Friday, July 11, 2014

There and back again

I remember some random things from that frightful Sunday back in Dec 2, 2012. A small waiting room with a TV, chairs along the 3 walls, an empty desk with a computer. No one else there since it was a weekend.

I remember that the Bears played the Seahawks in Russell Wilson's rookie year.

I remember deliberately trying to watch that game, check my fantasy team, anything to take my mind off the fact that my daughter was in surgery to remove a cancerous brain tumor that we had just found out about the night before.

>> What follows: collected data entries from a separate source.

(** * Balance carry and yield apportionment of gestao.py

    A shallow embedding of the ledger engine of [src/gestao.py]
    (functions [get_saldo_anterior], [calcular_rateio_rendimento], the
    save handler and the annual summary of [render_year_view]) together
    with the properties its specification states about them.

    Currency amounts are Python floats in the source; they are embedded as
    exact rationals [Q], compared with [==] ([Qeq]).  Python dictionaries
    that are only indexed are finite maps ([gmap string _]); the entries
    dictionary, which is iterated in insertion order, is an association
    list whose keys are pairwise distinct.  Exceptions are values of
    [result]. *)

From Stdlib Require Import QArith Qminmax Qfield Lqa ZArith Ascii.
From stdpp Require Import gmap strings list fin_maps sorting pretty.

(** ** Python exceptions *)

Inductive exc : Type :=
  | KeyError (k : string)
  | ZeroDivisionError.

Inductive result (A : Type) : Type :=
  | Ok (a : A)
  | Raise (e : exc).
Arguments Ok {A} a.
Arguments Raise {A} e.

Global Instance result_ret : MRet result := λ A a, Ok a.
Global Instance result_bind : MBind result := λ A B f r,
  match r with
  | Ok a => f a
  | Raise e => Raise e
  end.

(** [d[k]]: indexing a dictionary raises [KeyError] on a missing key. *)
Definition dict_index {V : Type} (d : gmap string V) (k : string) : result V :=
  match d !! k with
  | Some v => Ok v
  | None => Raise (KeyError k)
  end.

(** [a > b] on amounts. *)
Definition Qgt_bool (a b : Q) : bool := negb (Qle_bool a b).

(** [max(0, x)]: the builtin keeps its first argument unless the second is
    strictly greater. *)
Definition pymax0 (x : Q) : Q := if Qgt_bool x 0 then x else 0%Q.

(** [a / b]: raises [ZeroDivisionError] on a zero divisor. *)
Definition pydiv (a b : Q) : result Q :=
  if Qeq_bool b 0 then Raise ZeroDivisionError else Ok (a / b)%Q.

(** [sum(xs)]: left to right, starting from 0. *)
Definition pysum (xs : list Q) : Q := fold_left Qplus xs 0%Q.

(** ** Ledger model *)

(** A movement document.  Every key is read with [mov[...]] except ['ano'],
    which is read with [mov.get('ano', ...)] and may therefore be absent. *)
Record Mov : Type := mkMov {
  programa : string;
  mes_num : Z;
  ano : option Z;
  credito_capital : Q;
  credito_custeio : Q;
  debito_capital : Q;
  debito_custeio : Q;
  rendimento_capital : Q;
  rendimento_custeio : Q;
  total_credito : Q;
  total_debito : Q;
  total_rendimento : Q
}.

(** [saldos_iniciais[programa]], whose two keys are read with [.get(_, 0.0)]. *)
Record SaldoInicial : Type := mkSaldoInicial {
  si_Capital : option Q;
  si_Custeio : option Q
}.

(** An account document; ['movimentacoes'] and ['saldos_iniciais'] are read
    with [.get] and a default. *)
Record Conta : Type := mkConta {
  programas : list string;
  movimentacoes : option (list Mov);
  saldos_iniciais : option (gmap string SaldoInicial)
}.

(** [conta['movimentacoes'] = l] *)
Definition set_movimentacoes (c : Conta) (l : list Mov) : Conta :=
  {| programas := programas c;
     movimentacoes := Some l;
     saldos_iniciais := saldos_iniciais c |}.

Definition nova_estrutura : Conta :=
  {| programas := []; movimentacoes := Some []; saldos_iniciais := Some ∅ |}.

Inductive TipoRecurso : Type := Capital | Custeio | Total.

(** One draft entry of [dados_entrada]. *)
Record Entrada : Type := mkEntrada {
  cred_cap : Q;
  cred_cus : Q;
  deb_cap : Q;
  deb_cus : Q
}.

(** [saldos_base[prog]]. *)
Record Bases : Type := mkBases {
  base_Capital : Q;
  base_Custeio : Q
}.

(** Messages shown to the user. *)
Inductive st_msg : Type :=
  | st_success (s : string)
  | st_warning (s : string)
  | st_info (s : string)
  | st_error (s : string).

(** The storage collaborator: no connection, or a connection whose [set]
    call may raise with some message. *)
Inductive Db : Type :=
  | SemConexao
  | Conectado (falha : option string).

(** One row of the annual summary. *)
Record LinhaResumo : Type := mkLinhaResumo {
  lr_programa : string;
  lr_saldo_anterior : Q;
  lr_credito : Q;
  lr_rendimento : Q;
  lr_debito : Q;
  lr_saldo_final : Q
}.

Section Gestao.

(** [datetime.now().year] *)
Variable current_year : Z.

Local Open Scope Q_scope.

(** ** [get_saldo_anterior] *)

(** [mov.get('ano', datetime.now().year)] *)
Definition mov_ano_de (mov : Mov) : Z := default current_year (ano mov).

(** [(mov_ano < ano_alvo) or (mov_ano == ano_alvo and mov_mes < mes_alvo)] *)
Definition eh_passado (mov_ano mov_mes ano_alvo mes_alvo : Z) : bool :=
  (mov_ano <? ano_alvo)%Z || ((mov_ano =? ano_alvo)%Z && (mov_mes <? mes_alvo)%Z).

(** The seed: the program's initial balance, when it has one. *)
Definition saldo_semente (saldos : gmap string SaldoInicial)
    (prog : string) (tipo_recurso : TipoRecurso) : Q :=
  let saldo := 0 in
  match saldos !! prog with
  | Some si =>
      let val :=
        match tipo_recurso with
        | Total => default 0 (si_Capital si) + default 0 (si_Custeio si)
        | Capital => default 0 (si_Capital si)
        | Custeio => default 0 (si_Custeio si)
        end in
      saldo + val
  | None => saldo
  end.

(** The body of [for mov in movs]. *)
Definition passo_saldo (prog : string) (tipo_recurso : TipoRecurso)
    (mes_alvo ano_alvo : Z) (saldo : Q) (mov : Mov) : Q :=
  let mov_ano := mov_ano_de mov in
  let mov_mes := mes_num mov in
  if String.eqb (programa mov) prog && eh_passado mov_ano mov_mes ano_alvo mes_alvo then
    match tipo_recurso with
    | Capital => saldo + (credito_capital mov + rendimento_capital mov - debito_capital mov)
    | Custeio => saldo + (credito_custeio mov + rendimento_custeio mov - debito_custeio mov)
    | Total => saldo + (total_credito mov + total_rendimento mov - total_debito mov)
    end
  else saldo.

Definition get_saldo_anterior (accounts : gmap string Conta)
    (account_name prog : string) (tipo_recurso : TipoRecurso)
    (mes_alvo ano_alvo : Z) : result Q :=
  conta_data ← dict_index accounts account_name;
  let movs := default [] (movimentacoes conta_data) in
  let saldos := default ∅ (saldos_iniciais conta_data) in
  let saldo := saldo_semente saldos prog tipo_recurso in
  Ok (fold_left (passo_saldo prog tipo_recurso mes_alvo ano_alvo) movs saldo).

(** ** [calcular_rateio_rendimento] *)

(** First loop: clamped base balances and their running total. *)
Fixpoint laco_bases (accounts : gmap string Conta) (conta : string)
    (mes ano_ : Z) (dados : list (string * Entrada))
    (saldos_base : gmap string Bases) (total_saldo_conta : Q)
    : result (gmap string Bases * Q) :=
  match dados with
  | [] => Ok (saldos_base, total_saldo_conta)
  | (prog, valores) :: resto =>
      saldo_ant_cap ← get_saldo_anterior accounts conta prog Capital mes ano_;
      saldo_ant_cus ← get_saldo_anterior accounts conta prog Custeio mes ano_;
      let base_cap := pymax0 (saldo_ant_cap + cred_cap valores - deb_cap valores) in
      let base_cus := pymax0 (saldo_ant_cus + cred_cus valores - deb_cus valores) in
      laco_bases accounts conta mes ano_ resto
        (<[prog := {| base_Capital := base_cap; base_Custeio := base_cus |}]> saldos_base)
        (total_saldo_conta + (base_cap + base_cus))
  end.

Definition calcular_bases (accounts : gmap string Conta) (conta : string)
    (mes ano_ : Z) (dados : list (string * Entrada))
    : result (gmap string Bases * Q) :=
  laco_bases accounts conta mes ano_ dados ∅ 0.

(** The two factors of one program. *)
Definition fatores (base_prog : Bases) (total_saldo_conta : Q) : result (Q * Q) :=
  if Qgt_bool total_saldo_conta 0 then
    fator_cap ← pydiv (base_Capital base_prog) total_saldo_conta;
    fator_cus ← pydiv (base_Custeio base_prog) total_saldo_conta;
    Ok (fator_cap, fator_cus)
  else Ok (0, 0).

(** Second loop: one finalized movement per entry, appended in order. *)
Fixpoint laco_resultados (mes ano_ : Z) (rendimento_total_banco : Q)
    (saldos_base : gmap string Bases) (total_saldo_conta : Q)
    (dados : list (string * Entrada)) (resultados : list Mov)
    : result (list Mov) :=
  match dados with
  | [] => Ok resultados
  | (prog, valores) :: resto =>
      base_prog ← dict_index saldos_base prog;
      fs ← fatores base_prog total_saldo_conta;
      let rend_cap := rendimento_total_banco * fs.1 in
      let rend_cus := rendimento_total_banco * fs.2 in
      laco_resultados mes ano_ rendimento_total_banco saldos_base
        total_saldo_conta resto
        (resultados ++
         [ {| programa := prog;
              mes_num := mes;
              ano := Some ano_;
              credito_capital := cred_cap valores;
              credito_custeio := cred_cus valores;
              debito_capital := deb_cap valores;
              debito_custeio := deb_cus valores;
              rendimento_capital := rend_cap;
              rendimento_custeio := rend_cus;
              total_credito := cred_cap valores + cred_cus valores;
              total_debito := deb_cap valores + deb_cus valores;
              total_rendimento := rend_cap + rend_cus |} ])
  end.

Definition calcular_rateio_rendimento (accounts : gmap string Conta)
    (conta : string) (mes ano_ : Z) (rendimento_total_banco : Q)
    (dados_entrada : list (string * Entrada)) : result (list Mov) :=
  bt ← calcular_bases accounts conta mes ano_ dados_entrada;
  laco_resultados mes ano_ rendimento_total_banco bt.1 bt.2 dados_entrada [].

(** ** Saving a month ([render_year_view], the save button) *)

(** [m['mes_num'] == mes_selecionado and m.get('ano', now) == ano_atual] *)
Definition mesmo_periodo (mes ano_ : Z) (m : Mov) : bool :=
  (mes_num m =? mes)%Z && (mov_ano_de m =? ano_)%Z.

I remember lots of family, friends cycling thru that room, with tears, hugs, food that I couldn't hold in.

I remember sitting in that waiting room for almost 14 hrs, wondering if my daughter would make it.

I remember being so exhausted from stress and no sleep, but not being able to take a nap or find some way to rest.

It's fitting that today, Friday, July 11, 2014, 586 days later, the day of Sophie's port removal, that they tell us to go to the 7th floor for the procedure. And as I walk in, I realize that it's that same waiting room from Sunday, Dec 2, 2012. 

This time though it's a much different feeling, much different disposition, with much more hope for the future.

When the pediatric surgeon, Dr. Hunter walked into the waiting room, with a smile, and with a bag, it hit me all at once. I've kept much of my emotions inside since those first few months, but seeing that port just really got to me.


Thank you, port, for the past 18 months. All of the blood draws, chemo infusions, platelet/blood transfusions, daily TPN that kept her nourished when she couldn't/wouldn't eat, this port has served its purpose and then some. Another milestone in this cancer journey. It doesn't end here, but today was a significant day.